WHAT YOU SHOULD DO:
Show, from the records below, all lines that contain the word "Hsave".

[Opening AVAILABLE RECORDS section]

(** [revokeAccess] leaves no token, no expiry and no sync folder id in the
    settings, whether or not the revocation request or the save succeeds;
    [lastSyncTime] is as it was, and [isAuthenticated] is false
    afterwards. *)
Theorem revokeAccess_clears (w : World S) :
  let s' := settings (snd (revokeAccess env net w)) in
  accessToken s' = "" /\ refreshToken s' = "" /\ tokenExpiry s' = 0 /\
  syncFolderId s' = "" /\ lastSyncTime s' = lastSyncTime (settings w) /\
  forall t, authenticatedAt s' t = false.
Proof.
  cbv zeta.
  assert (Hs : settings (snd (revokeAccess env net w)) =
               set_syncFolderId
                 (set_tokenExpiry
                    (set_refreshToken (set_accessToken (settings w) "") "") 0) "").
  { unfold revokeAccess. unfold bind at 1. unfold gets at 1. cbv iota beta.
    unfold bind at 1.
    assert (H1 : exists w1,
      (if negb (String.eqb (accessToken (settings w)) "")
       then tryCatch (request (revokeRequest net (accessToken (settings w))))
              (fun _ => ret tt)
       else ret tt) w = (Ok tt, w1) /\ settings w1 = settings w).
    { destruct (negb (String.eqb (accessToken (settings w)) ""));
        [|now exists w].
      unfold tryCatch, request.
      destruct (revokeRequest net (accessToken (settings w)) (ext w))
        as [[[]|e] s1]; eexists; split; reflexivity. }
    destruct H1 as (w1 & -> & Hw1).
    unfold bind at 1. unfold assign at 1, bind at 1, gets at 1,
      setSettings at 1, modify at 1. cbv iota beta.
    unfold bind at 1. unfold assign at 1, bind at 1, gets at 1,
      setSettings at 1, modify at 1. cbv iota beta.
    unfold bind at 1. unfold assign at 1, bind at 1, gets at 1,
      setSettings at 1, modify at 1. cbv iota beta.
    unfold bind at 1. unfold assign at 1, bind at 1, gets at 1,
      setSettings at 1, modify at 1. cbv iota beta.
    cbn [settings isSyncing trace ext]. rewrite Hw1.
    unfold bind.
    match goal with
    | |- context [saveSettings env ?x] =>
        pose proof (saveSettings_settings x) as Hsave;
        destruct (saveSettings env x) as [[[]|e] w2]
    end; exact Hsave. }
  rewrite Hs. repeat split.
Qed.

[Closing AVAILABLE RECORDS section]

PROBLEM SOLUTION:
        pose proof (saveSettings_settings x) as Hsave;
    end; exact Hsave. }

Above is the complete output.